One of the most popular ways in recent years to invest in the buoyant property market of Cyprus has been to buy unfinished properties and then sell on again to medium or long term investors after a relatively short period, often before the property is even completed. Off plan properties usually offer considerable savings compared to completed properties, but it is important to research the local market and the prices of nearby completed properties before investing.
Residents of non-EU states are issued with a long-term visa when they purchase a property. Since 2010 this visa also grants them access to the other 27 EU states, however it does not grant permanent residence in Cyprus or the EU. There have been some legal issues with property purchases in Cyprus, especially in the North, which is de facto run by a separate administration to the Republic of Cyprus, the internationally recognized government. However this political risk means that property prices are as much as 30% lower than similar areas in France and Spain. In 2010 the government of Cyprus put together a tourism action plan to improve the resorts and infrastructure in the country to the level of other European countries, which could substantially increase the value of real estate over the long term.

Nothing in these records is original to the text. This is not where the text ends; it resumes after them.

Lemma no_second_notification_for_one_change_witness :
  exclusive counter 1 (w_subs fn1_subscribed)
  ∧ outcome (dispatch append_c) fn1_subscribed = Ok tt
  ∧ deep_equal (c_state counter (append_c (w_state fn1_subscribed)))
      (c_state counter (replace_same (append_c (w_state fn1_subscribed))))
  ∧ calls 1 (w_trace (exec (dispatch append_c) fn1_subscribed)) = 2
  ∧ calls 1 (w_trace (exec (dispatch replace_same)
                        (exec (dispatch append_c) fn1_subscribed))) = 2.
Proof.
  assert (Hex : exclusive counter 1 (w_subs fn1_subscribed)).
  { intros r Hr _. apply list_elem_of_singleton in Hr. by subst r. }
  assert (Hreg : ∃ r, r ∈ w_subs fn1_subscribed
                      ∧ c_closure (cb_this (snd r)) = c_closure counter).
  { exists (0, Callback counter fn1). split; [left|reflexivity]. }
  assert (Heq : deep_equal (c_state counter (append_c (w_state fn1_subscribed)))
                  (c_state counter
                     (replace_same (append_c (w_state fn1_subscribed))))).
  { exists (TObj [("count", TNum 3)]). split; reflexivity. }
  split; [exact Hex|]. split; [reflexivity|]. split; [exact Heq|].
  split; [reflexivity|].
  exact (no_second_notification_for_one_change counter 1 append_c replace_same
           fn1_subscribed Hex Hreg (or_intror eq_refl) Heq).
Defined.

(** X6. Controllers from separate [buildController] calls do not starve one
    another. With one listener subscribed to each of two controllers whose
    closures differ, an update that changes the text of both derived states
    calls both listeners, in registration order; the two may even be the
    same function, which is then called twice. *)
Theorem separate_controllers_are_both_notified {T} (c1 c2 : controller T)
    (l1 l2 : listener T) (f : T → T) (w : World T) (s1 s1' s2 s2' : string) :
  w_subs w = [] →
  c_closure c1 ≠ c_closure c2 →
  l_throws l1 (w_state w) = false →
  l_throws l2 (w_state w) = false →
  l_throws l1 (f (w_state w)) = false →
  JSON_stringify (c_state c1 (w_state w)) = Some s1 →
  JSON_stringify (c_state c1 (f (w_state w))) = Some s1' →
  JSON_stringify (c_state c2 (w_state w)) = Some s2 →
  JSON_stringify (c_state c2 (f (w_state w))) = Some s2' →
  s1 ≠ s1' →
  s2 ≠ s2' →
  let w2 := exec (subscribe c1 l1;; subscribe c2 l2) w in
  w_trace (exec (dispatch f) w2)
  = w_trace w2 ++ [Called (l_id l1); Called (l_id l2)].
Proof.
  intros Hsubs Hc Hl1 Hl2 Hl1' H1 H1' H2 H2' Hne1 Hne2. cbn zeta.
  assert (Hw2 : exec (subscribe c1 l1;; subscribe c2 l2) w
    = MkWorld (w_state w)
        [(w_next w, Callback c1 l1); (S (w_next w), Callback c2 l2)]
        (S (S (w_next w))) (w_isolate w)
        (<[c_closure c2 := s2]> (<[c_closure c1 := s1]> (prevState w)))
        (w_cells w) ((w_trace w ++ [Called (l_id l1)]) ++ [Called (l_id l2)])).
  { unfold exec, mbind, M_bind, bind. rewrite subscribe_run, Hl1, H1.
    cbn. rewrite subscribe_run. cbn. rewrite Hl2, H2. cbn. by rewrite Hsubs. }
  rewrite Hw2. clear Hw2. set (w2 := MkWorld _ _ _ _ _ _ _).
  unfold exec. rewrite dispatch_run. cbn [w2 w_subs notify snd].
  set (w' := set_state _ _).
  rewrite (on_update_changed _ w' s1'), call_run; [|done|].
  2:{ cbn. rewrite lookup_insert_ne by done. rewrite lookup_insert_eq.
      congruence. }
  subst w'. cbn [cb_listener log w_state set_state set_prevState].
  change (w_state w2) with (w_state w). rewrite Hl1'.
  set (w'' := log _ _).
  rewrite (on_update_changed _ w'' s2'), call_run; [|done|].
  2:{ cbn. rewrite lookup_insert_ne by done. rewrite lookup_insert_eq.
      congruence. }
  subst w''. cbn [cb_listener log w_state w_trace set_prevState].
  cbn. destruct (l_throws l2 (f _)); [destruct (w_isolate w)|];
    subst w2; cbn; by rewrite <-!app_assoc.
Qed.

The right place at the right time
Shipping is already a strength of the Cypriot economy, but there is still room for investment. Cyprus is one of only two “open registry” countries in the EU so non-residents can register ships under the Cypriot flag. There are two modern deep-sea port facilities at Limassol and Larnaca and there is no in Cyprus, as well as low fees for other legal forms and procedures associated with shipping. These factors along with the island’s strategic position allowing access to the European common market and giving easy access to the Middle East, Africa and the Suez canal leading to Asia mean that shipping is sure to be an area of further growth in the future.
These shipping lanes will only make the island more attractive as the economy fully integrates with Europe while offering access to the South and East. With an excellent business climate and government support for free trade and foreign investment this Eastern outpost of Europe is looking to grow with the rise of the Middle East and Asia in economic importance. Given these larger economic factors it seems that almost any sector in Cyprus still has good potential for growth.